(GIVEN RECORDS):
----

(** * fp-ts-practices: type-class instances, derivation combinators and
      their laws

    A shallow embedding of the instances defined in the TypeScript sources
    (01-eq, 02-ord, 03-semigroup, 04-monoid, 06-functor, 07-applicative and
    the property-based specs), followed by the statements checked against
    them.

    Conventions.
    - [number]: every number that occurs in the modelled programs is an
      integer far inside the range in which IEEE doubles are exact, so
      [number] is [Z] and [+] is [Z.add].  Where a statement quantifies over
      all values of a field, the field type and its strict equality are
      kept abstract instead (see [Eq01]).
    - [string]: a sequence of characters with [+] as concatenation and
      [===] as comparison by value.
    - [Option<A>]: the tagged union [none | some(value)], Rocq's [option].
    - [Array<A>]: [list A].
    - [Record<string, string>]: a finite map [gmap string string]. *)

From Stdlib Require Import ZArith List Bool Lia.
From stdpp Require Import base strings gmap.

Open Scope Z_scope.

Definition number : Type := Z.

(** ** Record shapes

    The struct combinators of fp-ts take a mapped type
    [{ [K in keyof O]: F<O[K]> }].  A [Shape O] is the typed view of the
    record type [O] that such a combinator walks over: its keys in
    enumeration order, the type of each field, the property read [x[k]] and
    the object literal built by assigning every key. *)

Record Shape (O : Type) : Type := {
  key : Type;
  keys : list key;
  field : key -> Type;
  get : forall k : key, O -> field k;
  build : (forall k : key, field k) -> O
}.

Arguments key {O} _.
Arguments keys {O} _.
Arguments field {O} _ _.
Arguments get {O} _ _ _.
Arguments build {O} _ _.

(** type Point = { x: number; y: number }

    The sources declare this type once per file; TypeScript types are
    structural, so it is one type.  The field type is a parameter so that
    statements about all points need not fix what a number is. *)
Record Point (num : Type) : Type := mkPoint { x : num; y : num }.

----

(TRY IT):
Type out the full listing again, exactly as given.

(EXPECTED ANSWER):
(** * fp-ts-practices: type-class instances, derivation combinators and
      their laws

    A shallow embedding of the instances defined in the TypeScript sources
    (01-eq, 02-ord, 03-semigroup, 04-monoid, 06-functor, 07-applicative and
    the property-based specs), followed by the statements checked against
    them.

    Conventions.
    - [number]: every number that occurs in the modelled programs is an
      integer far inside the range in which IEEE doubles are exact, so
      [number] is [Z] and [+] is [Z.add].  Where a statement quantifies over
      all values of a field, the field type and its strict equality are
      kept abstract instead (see [Eq01]).
    - [string]: a sequence of characters with [+] as concatenation and
      [===] as comparison by value.
    - [Option<A>]: the tagged union [none | some(value)], Rocq's [option].
    - [Array<A>]: [list A].
    - [Record<string, string>]: a finite map [gmap string string]. *)

From Stdlib Require Import ZArith List Bool Lia.
From stdpp Require Import base strings gmap.

Open Scope Z_scope.

Definition number : Type := Z.

(** ** Record shapes

    The struct combinators of fp-ts take a mapped type
    [{ [K in keyof O]: F<O[K]> }].  A [Shape O] is the typed view of the
    record type [O] that such a combinator walks over: its keys in
    enumeration order, the type of each field, the property read [x[k]] and
    the object literal built by assigning every key. *)

Record Shape (O : Type) : Type := {
  key : Type;
  keys : list key;
  field : key -> Type;
  get : forall k : key, O -> field k;
  build : (forall k : key, field k) -> O
}.

Arguments key {O} _.
Arguments keys {O} _.
Arguments field {O} _ _.
Arguments get {O} _ _ _.
Arguments build {O} _ _.

(** type Point = { x: number; y: number }

    The sources declare this type once per file; TypeScript types are
    structural, so it is one type.  The field type is a parameter so that
    statements about all points need not fix what a number is. *)
Record Point (num : Type) : Type := mkPoint { x : num; y : num }.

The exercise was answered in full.